Lemma CreateUser_served user_id user validate_only now :
  triple (same d0) (CreateUserMessage hash general ctx user_id user validate_only now) (λ _, served_account) served_account.
Proof.
  unfold CreateUserMessage. eapply served_after; [apply reads_viewer|]. intros viewer Hv.
  eapply served_after; [apply reads_check_new_user|]. intros message _.
  eapply (triple_bind _ _ (λ r st, match r with
     | inl _ => served_account st
     | inr role => same d0 st ∧ (validate_only = true ∨ acting_admin d0 ctx ∨ (role = RoleUser ∧ registration_open))
     end)).
  - destruct viewer as [a|]; cbn [is_admin_user].
    + destruct (String.eqb_spec (us_role a.2) RoleAdmin) as [Hr|Hr].
      * apply triple_ret. intros st Hs. split; [done|]. right; left. exists a. by split; [apply Hv|].
      * intros st Hs. pose proof (register_spec message validate_only now st Hs) as H'.
        destruct (register _ _ _ _ _ st) as [[[u|role]|e] st']; [done|naive_solver|done].
    + intros st Hs. pose proof (register_spec message validate_only now st Hs) as H'.
      destruct (register _ _ _ _ _ st) as [[[u|role]|e] st']; [done|naive_solver|done].
  - intros [u|role]; [by apply served_ret|]. apply triple_pure. intros Hrole. apply create_as_served.
    intros -> row Hst Hr. destruct Hrole as [|[Ha|[-> Ho]]]; [done|by split_and!; auto|].
    split_and!; [done| |by auto]. unfold administrator. rewrite Hr. done.
Qed.

(** *** Changes *)

(** What the paths of a mask may set. *)
Lemma update_path_id setting admin user field upd upd' :
  update_path hash setting admin user field upd = Ok upd' →
  Driver.uu_id upd' = Driver.uu_id upd ∧
  (admin = false → Driver.uu_role upd' = Driver.uu_role upd ∧ Driver.uu_row_status upd' = Driver.uu_row_status upd).
Proof.
  unfold update_path. destruct upd. intros E.
  repeat (case_match || simplify_eq); cbn; split; done.
Qed.

Lemma update_paths_id setting admin user paths : ∀ upd upd',
  update_paths hash setting admin user paths upd = Ok upd' →
  Driver.uu_id upd' = Driver.uu_id upd ∧
  (admin = false → Driver.uu_role upd' = Driver.uu_role upd ∧ Driver.uu_row_status upd' = Driver.uu_row_status upd).
Proof.
  induction paths as [|field paths IH]; intros upd upd'; cbn; [intros [= ->]; split; auto|].
  intros (u & E%update_path_id & E')%bind_Ok. apply IH in E'. destruct E as [E1 E2], E' as [E3 E4].
  split; [congruence|]. intros Ha. specialize (E2 Ha). specialize (E4 Ha). split; etrans; try apply E4; apply E2.
Qed.

Lemma store_update_served upd :
  (∀ row, users d0 !! Driver.uu_id upd = Some row → may_change d0 ctx (Driver.uu_id upd) row (Driver.updated_user upd row)) →
  triple (same d0) (store_update upd) (λ _, served_account) served_account.
Proof.
  intros Hc st [Hi Hd]. unfold store_update, UpdateUser. rewrite st_bind. unfold driver, run. rewrite Hd.
  destruct (Driver.UpdateUser upd d0) as [[row d]|e] eqn:E.
  2: { apply same_served. split; [|done]. destruct st; cbn in *; by subst. }
  apply UserEffects.UpdateUser_Ok in E as (old & Hold & -> & -> & _). cbn. destruct Hi as [Hi Hf]. rewrite Hd in Hi, Hf. split.
  - split; cbn.
    + intros u r. intros [[<- <-]|[Hne Hr]]%lookup_insert_Some; [by rewrite lookup_insert_eq|].
      rewrite lookup_insert_ne by done. by apply Hi.
    + intros u [r Hr]. cbn in *. apply lookup_insert_Some in Hr as [[<- _]|[_ Hr]]; apply Hf; by eexists.
  - intros u. cbn. destruct (decide (u = Driver.uu_id upd)) as [->|Hne].
    + rewrite lookup_insert_eq, Hold. right. by apply Hc.
    + rewrite lookup_insert_ne by done. destruct (users d0 !! u); [by left|done].
Qed.

Lemma UpdateUser_served user mask now :
  triple (same d0) (UpdateUserMessage hash general ctx user mask now) (λ _, served_account) served_account.
Proof.
  unfold UpdateUserMessage. destruct user as [message|]; [|apply triple_err, same_served].
  eapply served_after; [apply reads_guard|]. intros _ _.
  eapply served_after; [apply reads_named_user|]. intros user [_ Hu].
  eapply served_after; [apply reads_current_user|]. intros a Ha.
  eapply served_after; [apply reads_guard|]. intros ? Hg.
  eapply served_after; [apply reads_status, reads_lift|]. intros setting _.
  eapply served_after; [apply reads_lift|]. intros upd [Hid Hr]%update_paths_id. cbn in Hid, Hr.
  eapply (triple_bind _ _ (λ _, served_account)); [|intros u; by apply served_ret].
  apply store_update_served. rewrite Hid. intros row Hrow. split_and!.
  - exists a. split; [done|]. apply orb_true_iff in Hg as [Hg%Z.eqb_eq|Hg%String.eqb_eq]; auto.
  - done.
  - intros Hch. exists a. split; [done|]. destruct (String.eqb_spec (us_role a.2) RoleAdmin) as [|Hn]; [done|].
    destruct (Hr eq_refl) as [Hr1 Hr2]. unfold Driver.updated_user in Hch. cbn in Hch. rewrite Hr1, Hr2 in Hch. cbn in Hch. tauto.
Qed.

(** *** Deletion *)

Lemma DeleteUser_served md name :
  triple (same d0) (DeleteUserMessage cleanup ctx md name) (λ _, served_account) served_account.
Proof.
  unfold DeleteUserMessage. eapply served_after; [apply reads_named_user|]. intros user [_ Hu].
  eapply served_after; [apply reads_current_user|]. intros a Ha.
  eapply served_after; [apply reads_guard|]. intros ? Hg.
  eapply (triple_bind _ _ (λ _, served_account)).
  - intros st [Hi Hd]. unfold store_delete. rewrite st_bind. unfold driver, run. rewrite Hd.
    destruct (Driver.DeleteUser user.1 false d0) as [[r d]|e] eqn:E.
    2: { apply same_served. split; [|done]. destruct st; cbn in *; by subst. }
    apply UserEffects.DeleteUser_Ok in E as [(Hn & _)|(_ & _ & Hm & -> & ->)]; [congruence|]. cbn.
    destruct Hi as [Hi Hf]. rewrite Hd in Hi, Hf. split.
    + split; cbn.
      * intros u r [Hne Hr]%lookup_delete_Some. rewrite lookup_delete_ne by done. by apply Hi.
      * intros u [r Hr]. cbn in Hr. apply lookup_delete_Some in Hr as [_ Hr]. apply Hf. by eexists.
    + intros u. cbn. destruct (decide (u = user.1)) as [->|Hne].
      * rewrite lookup_delete_eq, Hu. split; [|done]. exists a. split; [done|].
        apply orb_true_iff in Hg as [Hg%Z.eqb_eq|Hg%String.eqb_eq]; auto.
      * rewrite lookup_delete_ne by done. destruct (users d0 !! u); [by left|done].
  - intros attachments. eapply (triple_bind _ _ (λ _, served_account)); [|intros _; by apply served_ret].
    apply triple_status, triple_lift; by intros.
Qed.
End handlers.

(** *** Every request *)

Lemma reads_user_page d limit offset rows : reads d (user_page limit offset rows) (λ _, True).
Proof.
  unfold user_page. destruct (_ =? _)%Z; [|by apply reads_ret].
  eapply reads_bind; [apply reads_status, reads_lift|]. intros token _. by apply reads_ret.
Qed.

Lemma handle_account_served d0 ctx now q :
  triple (same d0) (handle_account ctx now q) (λ _, served_account d0 ctx) (served_account d0 ctx).
Proof.
  destruct q; cbn [handle_account].
  - apply (reads_served _ _ _ (λ _, True)). eapply (reads_bind _ _ _ (λ _, True)); [|by intros [] _; apply reads_ret]. unfold ListUsersPage.
    eapply reads_bind; [apply reads_current_user|]. intros a _. eapply reads_bind; [apply reads_guard|]. intros _ _.
    do 2 (eapply reads_bind; [apply reads_status, reads_lift|]; intros ? _). destruct a1 as [limit offset].
    eapply reads_bind; [apply reads_status, reads_ListUsers|]. intros l _.
    eapply reads_bind; [apply reads_user_page|]. intros [rows token] _. by apply reads_ret.
  - apply (reads_served _ _ _ (λ _, True)). eapply (reads_bind _ _ _ (λ _, True)); [|by intros l _; apply reads_ret]. unfold BatchGetUsers.
    case_bool_decide; [by apply reads_ret|]. destruct (uniqueBatchUsernames usernames) as [names n].
    eapply reads_bind; [apply reads_guard|]. intros _ _. case_bool_decide; [by apply reads_ret|].
    eapply reads_bind; [apply reads_status, reads_ListUsers|]. intros l _.
    eapply reads_bind; [apply reads_viewer|]. intros v _. by apply reads_ret.
  - apply (reads_served _ _ _ (λ _, True)). eapply (reads_bind _ _ _ (λ _, True)); [|by intros u _; apply reads_ret]. unfold GetUserMessage.
    eapply reads_bind; [apply reads_named_user|]. intros u _. eapply reads_bind; [apply reads_viewer|]. intros v _. by apply reads_ret.
  - eapply triple_bind; [apply CreateUser_served|]. intros u. by apply served_ret.
  - eapply triple_bind; [apply UpdateUser_served|]. intros u. by apply served_ret.
  - eapply triple_bind; [apply DeleteUser_served|]. intros u. by apply served_ret.
Qed.

Lemma handle_account_after ctx now q st : accounts_inv st →
  accounts_inv (handle_account ctx now q st).2 ∧ authorized ctx (db st) (db (handle_account ctx now q st).2).
Proof.
  intros Hi. pose proof (handle_account_served (db st) ctx now q st (conj Hi eq_refl)) as H'.
  by destruct (handle_account ctx now q st) as [[a|e] st'].
Qed.

(** C7. Accounts change only by those entitled.  Whatever is asked of the user API,
    failing or not, in whatever state of the cache: a new account is active, and an
    administrator only when it is the first account or an active administrator
    made it, and nobody registers when registration is closed; an existing account
    changes only by its active owner or an active administrator, its role and state
    only by an administrator; and it is deleted only by these, when it is a member
    of no space. *)
Theorem account_changes_authorized ctx now q st st' r :
  accounts_inv st → handle_account ctx now q st = (r, st') →
  accounts_inv st' ∧ ∀ u,
    match users (db st) !! u, users (db st') !! u with
    | None, None => True
    | None, Some row =>
        us_row_status row = Normal ∧
        (administrator row → users (db st) = ∅ ∨ acting_admin (db st) ctx) ∧
        (users (db st) = ∅ ∨ acting_admin (db st) ctx ∨ registration_open)
    | Some row, Some row' =>
        row' = row ∨
        (acts_for (db st) ctx u ∧ us_created_ts row' = us_created_ts row ∧
         (us_role row' ≠ us_role row ∨ us_row_status row' ≠ us_row_status row → acting_admin (db st) ctx))
    | Some _, None =>
        acts_for (db st) ctx u ∧ ∀ s m, members (db st) !! (s, u) = Some m → mb_status m = SpaceMemberStatusInvited
    end.
Proof. intros Hi E. pose proof (handle_account_after ctx now q st Hi) as H'. by rewrite E in H'. Qed.
(** <<
    def merge_pdfs(inputs: List[Path], output: Path):
        writer = PdfWriter()
        for p in inputs:
            reader = PdfReader(str(p))
            for page in reader.pages:
                writer.add_page(page)
        with open(output, "wb") as f:
            writer.write(f)
    >>
    The result is the file system after the call; [None] stands for an
    exception, of a reader or of [open], and then nothing has been
    written. *)
Definition merge_pdfs (fs : gmap path (list page)) (inputs : list path)
    (output : path) : option (gmap path (list page)) :=
  match merge_loop fs [] inputs with
  | Some writer =>
      if can_open output then Some (<[output := writer]> fs) else None
  | None => None
  end.

Lemma add_pages (writer pages : list page) :
  fold_left add_page pages writer = writer ++ pages.
Proof.
  revert writer. induction pages as [|pg pages IH]; intros writer; simpl.
  - now rewrite app_nil_r.
  - rewrite IH. unfold add_page. now rewrite <- app_assoc.
Qed.

Lemma merge_loop_concat (fs : gmap path (list page)) (inputs : list path)
    (docs : list (list page)) :
  Forall2 (fun p d => fs !! p = Some d) inputs docs ->
  forall writer, merge_loop fs writer inputs = Some (writer ++ concat docs).
Proof.
  induction 1 as [|p d inputs docs Hp _ IH]; intros writer; simpl.
  - now rewrite app_nil_r.
  - rewrite Hp, add_pages, IH. now rewrite <- app_assoc.
Qed.

Lemma length_concat_sum (docs : list (list page)) :
  length (concat docs) = sum_list (length <$> docs).
Proof.
  induction docs as [|d docs IH]; simpl; [reflexivity|].
  rewrite length_app. now rewrite IH.
Qed.

Lemma merge_pdfs_written (fs : gmap path (list page))
    (inputs : list path) (docs : list (list page)) (output : path) :
  Forall2 (fun p d => fs !! p = Some d) inputs docs ->
  can_open output = true ->
  merge_pdfs fs inputs output = Some (<[output := concat docs]> fs).
Proof.
  intros H Ho. unfold merge_pdfs.
  now rewrite (merge_loop_concat _ _ _ H), Ho.
Qed.

Lemma merge_pdfs_not_opened (fs : gmap path (list page))
    (inputs : list path) (output : path) :
  can_open output = false -> merge_pdfs fs inputs output = None.
Proof.
  intros Ho. unfold merge_pdfs. rewrite Ho.
  now destruct (merge_loop fs [] inputs).
Qed.

(** C7: when the output can be opened for writing, the merged document
    holds the pages of the inputs, in the order of the list, each input
    contributing all of its pages however many it has, and no other
    file is touched; when it cannot, the merge raises and writes
    nothing.  The page count of the merged document is the sum of the
    inputs' page counts, and with one page per input its [i]-th page
    is the page of the [i]-th input. *)
Theorem merge_pdfs_concatenates (fs : gmap path (list page))
    (inputs : list path) (docs : list (list page)) (output : path) :
  Forall2 (fun p d => fs !! p = Some d) inputs docs ->
  (can_open output = true ->
   exists fs',
     merge_pdfs fs inputs output = Some fs'
     /\ fs' !! output = Some (concat docs)
     /\ forall q, q <> output -> fs' !! q = fs !! q)
  /\ (can_open output = false -> merge_pdfs fs inputs output = None)
  /\ length (concat docs) = sum_list (length <$> docs)
  /\ (forall i d, docs !! i = Some d ->
        Forall (fun d' => length d' = 1%nat) docs ->
        concat docs !! i = d !! 0%nat).
Proof.
  intros H. split; [|split; [|split]].
  - intros Ho. exists (<[output := concat docs]> fs).
    split; [now apply merge_pdfs_written|]. split; [apply lookup_insert_eq|].
    intros q Hq. now apply lookup_insert_ne.
  - apply merge_pdfs_not_opened.
  - apply length_concat_sum.
  - clear H. induction docs as [|d0 docs IH]; intros i d Hi Hone; [easy|].
    inversion Hone as [|? ? H0 Hrest]; subst.
    destruct d0 as [|pg [|? ?]]; try discriminate H0.
    destruct i as [|i]; simpl in *.
    + now injection Hi as <-.
    + now apply IH.
Qed.
(** * multi-scrobbler: the scrobble client core and the Spotify play format

    A shallow embedding of
    - [src/backend/scrobblers/AbstractScrobbleClient.ts]: the time-frame
      check, the existing-scrobble comparator, the worker loop, the
      dead-letter queue and the scrobble queue;
    - [SpotifySource.formatPlayObj]: the conversion of a Spotify API object
      into a play.

    Conventions.
    - A [Dayjs] value is its number of milliseconds since the epoch, a [Z].
    - A JavaScript number that holds a score is an exact rational, a [Q]:
      the rounding of IEEE doubles is not modelled.
    - The client object is a record [ClientState] that is passed explicitly;
      a method that can throw returns a [Res] next to the state it leaves.
    - What the client does to the outside world (adapter calls, emitted
      events, log lines, sleeps) is appended to the [trace] of the state. *)

From Stdlib Require Import ZArith QArith Qminmax String List Permutation Sorted Lia Bool.
From stdpp Require Import base option list sorting gmap strings pretty.
Import ListNotations.
Open Scope string_scope.
Open Scope list_scope.
Open Scope nat_scope.
Set Warnings "-register-all".

(** ** Plays *)

Record PlayData := {
  track : string;
  artists : list string;
  albumArtists : list string;
  album : option string;
  duration : option Q;
  playDate : Z
}.

Record PlayMeta := {
  source : option string;
  trackId : option string;
  deviceId : option string;
  trackProgressPosition : option Q;
  newFromSource : bool;
  url_web : option string
}.

Record PlayObject := { data : PlayData; meta : PlayMeta }.

Record QueuedScrobble := {
  qs_id : string;
  qs_source : string;
  qs_play : PlayObject
}.

Record DeadLetterScrobble := {
  dl_id : string;
  dl_source : string;
  dl_play : PlayObject;
  retries : nat;
  error : string;
  lastRetry : option Z
}.

Record ScrobbledPlayObject := { sp_play : PlayObject; sp_scrobble : PlayObject }.

(** ** Errors *)

(** [UpstreamError] extends pony-cause's [ErrorWithCause]; every other
    thrown value is a plain [Error] with an optional cause. *)
Inductive JsError :=
| UpstreamError (message : string) (showStopper : bool) (cause : option JsError)
| PlainError (message : string) (cause : option JsError).

(** pony-cause's [messageWithCauses]: the messages of the error and of its
    chain of causes, joined by a colon. *)
Fixpoint messageWithCauses (e : JsError) : string :=
  match e with
  | UpstreamError m _ None | PlainError m None => m
  | UpstreamError m _ (Some c) | PlainError m (Some c) => m +:+ ": " +:+ messageWithCauses c
  end.

(** [e instanceof UpstreamError && e.showStopper === false] *)
Definition isNonShowStoppingUpstream (e : JsError) : bool :=
  match e with
  | UpstreamError _ showStopper _ => negb showStopper
  | PlainError _ _ => false
  end.

Inductive Res (A : Type) :=
| Ret (a : A)
| Throw (e : JsError).
Arguments Ret {A} a.
Arguments Throw {A} e.

(** ** Temporal accuracy *)

(** Modelled from the spec: the constants [TA_EXACT], [TA_CLOSE], [TA_FUZZY]
    of core/Atomic.js, whose source is not at hand. The spec (4.1) names the
    accuracies EXACT, CLOSE and FUZZY, from finest to coarsest, and treats
    everything else alike; [TA_NONE] stands for every other outcome. *)
Inductive TemporalAccuracy := TA_EXACT | TA_CLOSE | TA_FUZZY | TA_NONE.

(Exercise brief): Scan the entries above for the string "Scope", and copy every line where it turns up.

(Answer to the exercise):
Open Scope string_scope.
Open Scope list_scope.
Open Scope nat_scope.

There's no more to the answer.